Aquí Werner interrumpió su relato, quizás por piedad hacia sí mismo. En :Lima hubo otro silencio, de otro signo pero de similar peso. Werner debe haber intentado seguir explicando, en su fallido castellano, la verdad histórica, la necesidad de castigar crímenes horrendos, la injusticia de la impunidad, el llanto de millones de sobrevivientes y la incapacidad de llorar de millones de muertos, la miseria del olvido. Don Pablo y sus paisanos, a su vez, deben haberse encerrado en un mutismo cada vez más agresivo y reiterado con creciente fuerza su exigencia de que Werner se fuera por donde había venido. Como intento final, Werner debe haber preguntado con desesperación e incapaz de claridad en la expresión si nunca en todos estos años alguien había buscado y quizás encontrado a este miserable asesino, a este pobre y angelical Dr. Fritz, pediatra de San Hilarión y comunidades cercanas. El rostro gris, los ojos apagados, Werner Schnabel, en Lima, revivía esos momentos que habían trastocado, posiblemente destruido, su vida. Sentí su cansancio, su ¿para qué seguir?. Ese para qué seguir no sólo se refería a la continuación de su relato. Claro que hubiese podido, apenas llegado a Lima, iniciar un escándalo internacional, denunciar a Mengele a todas las policías del mundo, notificar a diversos gobiernos, movilizar a la prensa.
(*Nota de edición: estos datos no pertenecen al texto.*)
(** C1, amended.  An append of a file whose frame number is already a key
    of the frame map raises and leaves the sequence as it was, the stored
    file and every field included.  The exception is the collision
    ([IndexError]) for a [File] object and for a name whose key is that of
    the sequence; a name whose key differs is turned down as no member
    ([ValueError]) instead.  Of two [File] objects of one frame number,
    whichever is appended first stays. *)
Theorem append_existing_frame_rejected :
  (∀ (cfg : Config.t) (self : Sequence.t) (file : file_arg) (frame : Z),
     File.frame (Sequence.as_file cfg file) = Some frame →
     is_Some (Sequence._frames self !! frame) →
     (Sequence.append cfg self file).1 = self
     ∧ (Sequence.append cfg self file).2
       = Raise (if Sequence.not_a_member cfg self file
                then ValueError_not_a_member
                else IndexError_already_in_sequence)
     ∧ (Sequence.not_a_member cfg self file = true ↔
          ∃ name, file = AsStr name
            ∧ File.get_seq_key cfg (Sequence.as_file cfg file)
                (Some (Config.ignore_padding cfg))
              ≠ Sequence.seq_name self))
  ∧ (∀ (cfg : Config.t) (self after : Sequence.t) (first second : File.t) (frame : Z),
       File.frame first = Some frame →
       File.frame second = Some frame →
       Sequence.append cfg self (AsFile first) = (after, Ok ()) →
       Sequence.append cfg after (AsFile second)
       = (after, Raise IndexError_already_in_sequence)
       ∧ Sequence._frames after !! frame = Some first).
Proof.
  split.
  - intros cfg self file frame Hframe Hin.
    rewrite (append_existing_frame cfg self file frame Hframe Hin). simpl.
    split; [done|]. split; [done|].
    assert (0 < size (Sequence._frames self))%nat as Hsize.
    { apply Nat.neq_0_lt_0, map_size_non_empty_iff.
      intros Hempty. rewrite Hempty, lookup_empty in Hin. by destruct Hin. }
    destruct file as [file|name]; simpl.
    + split; [done|]. by intros (name & [=] & _).
    + rewrite (bool_decide_eq_true_2 _ Hsize). simpl.
      rewrite negb_true_iff, String.eqb_neq. split.
      * intros Hne. by exists name.
      * by intros (_ & _ & Hne).
  - intros cfg self after first second frame Hfirst Hsecond Happend.
    destruct (append_returns_insert _ _ _ _ Happend) as (frame' & Hframe' & Hmap).
    simpl in Hframe'. rewrite Hfirst in Hframe'. injection Hframe' as <-.
    assert (Sequence._frames after !! frame = Some first) as Hstored
      by (by rewrite Hmap, lookup_insert_eq).
    split; [|done].
    by rewrite (append_existing_frame cfg after (AsFile second) frame Hsecond).
Qed.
Pero, y a partir de aquí dejo fluir a mi imaginación porque Werner me obligó a respetar su extraño, siniestro silencio, las carcajadas de Mengele y la hostilidad de los beneficiarios de su filantropía mataron algo en Werner y lo reemplazaron por otra cosa.

Ahora bien, ¿qué reemplaza a la sed de justicia? ¿Qué reemplaza a la verdad?

Más de un cuarto de siglo he convivido con estas y otras preguntas. He debido enfrentarlas solo, porque días después de nuestra última, incompleta conversación, Werner Schnabel desapareció. El director del diario, que se había hecho muy amigo de Werner, hizo algunas averiguaciones y me contó que Werner aparecía cada cierto tiempo en diversas partes del mundo combinando extraños aunque legales negocios (como, por ejemplo, la venta de piezas y accesorios usados de avión) con aisladas campañas periodísticas en defensa de gentes injustamente detenidas o de denuncia de crímenes impunes. Pero, me pregunto, entonces ¿qué vio en el rostro maldito de Josef Mengele, en el de Pablo Amasifuén, en el reflejo de su propia alma, qué escuchó o supo que lo paralizó y devoró por dentro hasta hacerlo huir de San Hilarión, de Lima, y de su vida anterior? ¿Algo le dijo Mengele que Werner no pudo digerir? Mis propias, obsesivas investigaciones del pasado de Mengele y, aún con más ahínco, del de Werner Schnabel sólo me condujeron a un nombre, a un cargo y a una fecha:

El nombre, Karl Schnabel, nacido en Baviera en 1912, casado con Erna Schnabel, de soltera Hubermann, un hijo, Werner; el cargo de papá Karl, Obersturmbannführer de la Waffen-SS destacado en Auschwitz como asistente médico; la fecha, marzo a diciembre de 1944. Desaparecido desde 1945. Detuve mi investigación en ese punto. Simplemente no quise proseguirla.